FED Member Williams Comments on Axios
- Williams maintains his view of the economy following the January data, suggesting that he sees no significant shifts in the economic landscape.
- He anticipates that it will become appropriate to cut rates at some point, likely later this year, indicating a potential future adjustment in monetary policy to support economic conditions.

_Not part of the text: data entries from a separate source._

Lemma strstr_loop_spec (fuel : nat) (m : Z -> Z) (h n : Z) (s t : list Z) :
  cstring m h s -> cstring m n t -> (length s < fuel)%nat ->
  exists r, strstr_loop fuel m h n (Z.of_nat (length t)) = Some r /\ first_occurrence t s h r.
Proof.
  revert h s. induction fuel as [|fuel IH]; intros h s Hs Ht Hf; [lia|]. cbn [strstr_loop].
  pose proof (strncmp_prefix _ _ _ _ _ Hs Ht) as Hp. destruct s as [|c s].
  - cbn in Hs. rewrite Hs. cbn. eexists; split; [done|]. destruct t as [|d t]; cbn.
    + exists 0%nat. split_and!; [lia|done|lia].
    + intros i [_ Hi]. by rewrite drop_nil in Hi.
  - cbn in Hf. pose proof Hs as (Hc & Hr & Hs'). destruct (Z.eqb_spec (m h) 0); [lia|].
    destruct (strncmp m h n (Z.of_nat (length t)) =? 0).
    + eexists; split; [done|]. exists 0%nat. split_and!; [lia| |lia]. split; [cbn; lia|]. by apply Hp.
    + destruct (IH _ _ Hs' Ht ltac:(lia)) as (r & -> & Hfirst). eexists; split; [done|].
      apply first_occurrence_cons; [|done]. intros E. by apply Hp in E.
Qed.

(** [strstr] returns, and what it returns is the first place of the needle. *)
Lemma strstr_spec (fuel : nat) (m : Z -> Z) (h n : Z) (s t : list Z) :
  cstring m h s -> cstring m n t -> (length s < fuel)%nat -> (length t < fuel)%nat ->
  exists r, strstr fuel m h n = Some r /\ first_occurrence t s h r.
Proof.
  intros Hs Ht Hf Hf'. unfold strstr. rewrite (strlen_spec _ _ _ _ Ht Hf'). cbn. by apply strstr_loop_spec.
Qed.

(** ** A byte in a string *)

Lemma strchr_spec (fuel : nat) (m : Z -> Z) (p c : Z) (s : list Z) :
  cstring m p s -> (length s < fuel)%nat ->
  strchr fuel m p c = Some ((fun '(i, _) => p + Z.of_nat i) <$> list_find (fun b => b = uint 8 c) (s ++ [0])).
Proof.
  revert p s. induction fuel as [|fuel IH]; intros p s Hs Hf; [lia|]. cbn [strchr].
  destruct s as [|d s]; cbn in Hs, Hf |- *.
  - rewrite Hs. case_decide as Hd; [rewrite <- Hd; cbn; by rewrite Z.add_0_r|].
    destruct (Z.eqb_spec 0 (uint 8 c)); [done|]. done.
  - destruct Hs as (-> & Hd & Hs). destruct (Z.eqb_spec d (uint 8 c)) as [E|E].
    + rewrite decide_True by done. cbn. by rewrite Z.add_0_r.
    + rewrite decide_False by done. destruct (Z.eqb_spec d 0); [lia|]. rewrite (IH _ _ Hs) by lia.
      destruct (list_find _ (s ++ [0])) as [[i b]|]; cbn; [|done]. do 2 f_equal. lia.
Qed.

(** The last place of a byte, the NUL among them. *)
Lemma strrchr_loop_spec (fuel : nat) (m : Z -> Z) (last : option Z) (p c : Z) (s : list Z) :
  cstring m p s -> (length s < fuel)%nat ->
  exists r, strrchr_loop fuel m last p c = Some r /\
    match r with
    | Some q => (exists i, q = p + Z.of_nat i /\ (s ++ [0]) !! i = Some (uint 8 c) /\
                   forall j, (i < j)%nat -> (s ++ [0]) !! j <> Some (uint 8 c)) \/
                (last = Some q /\ uint 8 c ∉ s ++ [0])
    | None => last = None /\ uint 8 c ∉ s ++ [0]
    end.
Proof.
  revert last p s. induction fuel as [|fuel IH]; intros last p s Hs Hf; [lia|]. cbn [strrchr_loop].
  destruct s as [|d s]; cbn in Hs, Hf |- *.
  - rewrite Hs. change (0 =? 0) with true. cbv beta iota zeta. eexists; split; [done|].
    destruct (Z.eqb_spec 0 (uint 8 c)) as [E|E].
    + left. exists 0%nat. split_and!; [lia|by rewrite <- E|]. intros [|[|j]] Hj; [lia|done..].
    + assert (uint 8 c ∉ [0]) by (rewrite list_elem_of_singleton; congruence). destruct last; naive_solver.
  - destruct Hs as (-> & Hd & Hs). destruct (Z.eqb_spec d 0); [lia|].
    destruct (IH (if d =? uint 8 c then Some p else last) _ _ Hs ltac:(lia)) as (r & -> & Hr).
    eexists; split; [done|]. destruct r as [q|]; [destruct Hr as [(i & -> & Hi & Hl)|[Hq Hno]]|destruct Hr as [Hq Hno]].
    + left. exists (S i). split_and!; [lia|done|]. intros [|j] Hj; [lia|]. apply Hl. lia.
    + destruct (Z.eqb_spec d (uint 8 c)) as [E|E].
      * left. injection Hq as <-. exists 0%nat. split_and!; [lia|by rewrite E|].
        intros [|j] Hj; [lia|]. cbn. intros Hj'. apply Hno. by eapply list_elem_of_lookup_2.
      * right. split; [done|]. rewrite not_elem_of_cons. split; congruence.
    + destruct (Z.eqb_spec d (uint 8 c)) as [E|E]; [done|]. split; [done|].
      rewrite not_elem_of_cons. split; congruence.
Qed.

(** What is at the two addresses, byte for byte. *)
Definition bytes_at (m : Z -> Z) (a : Z) (n : nat) : list Z := (fun i => m (a + Z.of_nat i)) <$> seq 0 n.

Lemma bytes_at_S (m : Z -> Z) (a : Z) (n : nat) : bytes_at m a (S n) = m a :: bytes_at m (a + 1) n.
Proof.
  unfold bytes_at. rewrite <- cons_seq, fmap_cons, <- fmap_S_seq, <- list_fmap_compose.
  f_equal; [f_equal; lia|].
  apply list_fmap_ext. intros i x _. cbn. f_equal. lia.
Qed.

Lemma memcmp_spec (n : nat) (m : Z -> Z) (a b : Z) :
  (memcmp m a b (Z.of_nat n) ?= 0) = lex (bytes_at m a n) (bytes_at m b n).
Proof.
  unfold memcmp. rewrite Nat2Z.id. revert a b. induction n as [|n IH]; intros a b; [done|].
  rewrite !bytes_at_S. cbn. destruct (Z.eqb_spec (m a) (m b)) as [->|Hne].
  - rewrite Z.compare_refl. apply IH.
  - rewrite compare_sub_0. destruct (Z.compare_spec (m a) (m b)); [lia|done..].
Qed.

Lemma strnlen_loop_spec (rounds : nat) (m : Z -> Z) (p : Z) (s : list Z) (n : nat) :
  cstring m p s -> (n <= length s)%nat ->
  strnlen_loop m p (Z.of_nat n) rounds = Z.of_nat (Nat.min (n + rounds) (length s)).
Proof.
  intros Hs. revert n. induction rounds as [|rounds IH]; intros n Hn; cbn [strnlen_loop]; [lia|].
  pose proof (cstring_tail _ _ _ _ Hn Hs) as Ht. destruct (drop n s) as [|c t] eqn:E; cbn in Ht.
  - rewrite Ht. cbn. apply (f_equal length) in E. rewrite length_drop in E. cbn in E. lia.
  - destruct Ht as (-> & Hc & _). destruct (Z.eqb_spec c 0); [lia|].
    apply (f_equal length) in E. rewrite length_drop in E. cbn in E.
    replace (Z.of_nat n + 1) with (Z.of_nat (S n)) by lia. rewrite IH by lia. lia.
Qed.

Lemma strnlen_spec (m : Z -> Z) (p max : Z) (s : list Z) :
  0 <= max -> cstring m p s -> strnlen m p max = Z.min max (Z.of_nat (length s)).
Proof. intros Hm Hs. unfold strnlen. rewrite (strnlen_loop_spec _ _ _ s 0) by (done || lia). lia. Qed.

Lemma memchr_spec (n : nat) (m : Z -> Z) (p c : Z) :
  memchr m p c (Z.of_nat n) = (fun '(i, _) => p + Z.of_nat i) <$> list_find (fun b => b = uint 8 c) (bytes_at m p n).
Proof.
  unfold memchr. rewrite Nat2Z.id. revert p. induction n as [|n IH]; intros p; [done|].
  rewrite bytes_at_S. cbn. destruct (Z.eqb_spec (m p) (uint 8 c)) as [E|E].
  - rewrite decide_True by done. cbn. by rewrite Z.add_0_r.
  - rewrite decide_False, IH by done. destruct (list_find _ _) as [[i b]|]; cbn; [|done]. f_equal. lia.
Qed.

(** A region moved onto its own tail. *)
Lemma memmove_exact_witness : bytes_at (memmove (fun a => a) 12 10 4) 10 6 = [10; 11; 10; 11; 12; 13].
Proof.
  unfold bytes_at. cbn [seq fmap list_fmap].
  do 6 (rewrite (proj1 (memmove_exact (fun a => a) 12 10 4 _ ltac:(lia)))). reflexivity.
Defined.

- Williams acknowledges that things are moving in the right direction, implying that he sees positive developments in the economy despite potential challenges.
- While rate hikes are not his base case scenario, he does not rule them out entirely, suggesting a balanced approach to monetary policy adjustments.
- Williams expects consumer spending growth to slow down this year, indicating a cautious outlook on one of the key drivers of economic activity.
- He attributes some of the supply-side challenges to a renormalization process, suggesting that certain factors affecting productivity during the pandemic are now returning to pre-pandemic trends.
- Finally, Williams notes that the big drivers of the neutral rate are consistent with pre-pandemic trends, implying stability in the underlying economic conditions.
- Full interview
“I believe that eventually, probably later this year, it will be prudent to ease off on the tight monetary policy. However, the key is to examine the data and search for recurring indications that inflation is declining and approaching the 2% long-term target. “
“He expressed concern about the financial challenges faced by households, as evidenced by delinquencies and other issues. The speaker expects that these challenges will contribute to a slowdown in consumer spending growth during the current year. This anticipation aligns with the understanding that consumer spending, a key driver of economic activity, may be constrained by financial difficulties experienced by some households.”